Washington (June 26, 2017) – Senator Edward J. Markey (D-Mass.) today demanded a public apology from Kellyanne Conway, Counselor to President Donald Trump, after she remarked yesterday on ABC News’ “This Week with George Stephanopoulos” that funding hasn’t solved the problem of the opioid crisis, and that, “It takes money and it also takes a four letter word called will.” The exchange came when Conway was questioned about drastic cuts to the Medicaid program in the Senate health care proposal and the inevitable impact on treatment for those suffering from opioid addiction. Medicaid covers approximately one-third of Americans with an opioid use disorder and pays for nearly half of the medication-assisted treatment in Massachusetts. 

 

Communities across the country have only recently received the initial $500 million of the $1 billion that was appropriated through the 21st Century Cures Act, legislation that was passed by Congress and became law last December. The Substance Abuse and Mental Health Services Administration (SAMHSA), a division of the federal Department of Health and Human Services has referred to addiction as a “disease.”

 

“Kellyanne Conway should be ashamed of herself for suggesting that those suffering from substance use disorders should simply have more ‘will’. Ms.

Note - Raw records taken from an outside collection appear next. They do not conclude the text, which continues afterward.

(* ===== verification/Fetch.v ===== *)
(** * routesrc.go, dial_linux.go: how a source or a probe endpoint is reached

    [httpClient] builds a client whose connections leave directly or through one
    tunnel.  The exchange of DNS messages, the sockets and the HTTP and TLS layers
    above the connection are not part of the sources: the first two are parameters. *)
From S2P Require Import Prelude Netip ProxyDial DnsCache ProxyPolicy Config Startup Context TunnelDns Router.

Definition fetchTimeout : Z := 30 * second.

(** The client: what [DialContext] captures.  The selector's cursor is in the state. *)
Record http_client := {
  hc_via : string; hc_mark : Z; hc_resolverTimeout : Z; hc_attemptCap : Z; hc_strategy : string;
  hc_destination : destinationPolicy; hc_resolver : tunnelResolver; hc_keepAlives : bool; hc_timeout : Z }.
Definition httpClient (base : Config) (via : string) : http_client :=
  let mark := markFor base via in
  let resolverTimeout := durationSeconds (px_DNSResolverTimeout (c_Proxy base)) defaultDNSResolverTimeout in
  let destination := newDestinationPolicy base in
  {| hc_via := via; hc_mark := mark; hc_resolverTimeout := resolverTimeout;
     hc_attemptCap := positiveOr (px_ConnectAttemptCap (c_Proxy base)) defaultConnectAttemptCap;
     hc_strategy := let s := px_AddressFamilyStrategy (c_Proxy base) in if Valid s then s else Interleave;
     hc_destination := destination;
     hc_resolver := newTunnelResolver (resolversFor base mark) mark resolverTimeout (Some (answerAllowed destination mark));
     hc_keepAlives := true; hc_timeout := fetchTimeout |}.
Definition probeHTTPClient (base : Config) (via : string) : http_client :=
  let c := httpClient base via in
  {| hc_via := hc_via c; hc_mark := hc_mark c; hc_resolverTimeout := hc_resolverTimeout c; hc_attemptCap := hc_attemptCap c;
     hc_strategy := hc_strategy c; hc_destination := hc_destination c; hc_resolver := hc_resolver c; hc_keepAlives := false;
     hc_timeout := hc_timeout c |}.
Definition new_selector (c : http_client) : RotatingSelector :=
  {| Strategy := hc_strategy c; MaxAttempts := hc_attemptCap c; cursor := 0 |}.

Conway’s statement betrays a fundamental lack of understanding about the nation’s largest public health crisis.

 

“Addiction is a disease, and we would no sooner ask an Alzheimer’s patient, or a cancer patient or a diabetes sufferer to use ‘will’ as a treatment for those conditions. Nearly 21 million people in our country suffer from a substance use disorder, but only ten percent receive treatment for their disease. And for every dollar that we invest in treatment options for substance use disorders, we save $4 in health care costs and $7 in criminal justice costs.  Funding treatment and recovery is both the right health policy to combat this epidemic and the right economic policy for our country.

 

“Ms. Conway owes an apology to the entire addiction and treatment community for her outrageous and disrespectful remarks. She should also urge President Trump to honor his pledge during his address to Congress earlier this year to ‘expand treatment for those who have become so badly addicted’.”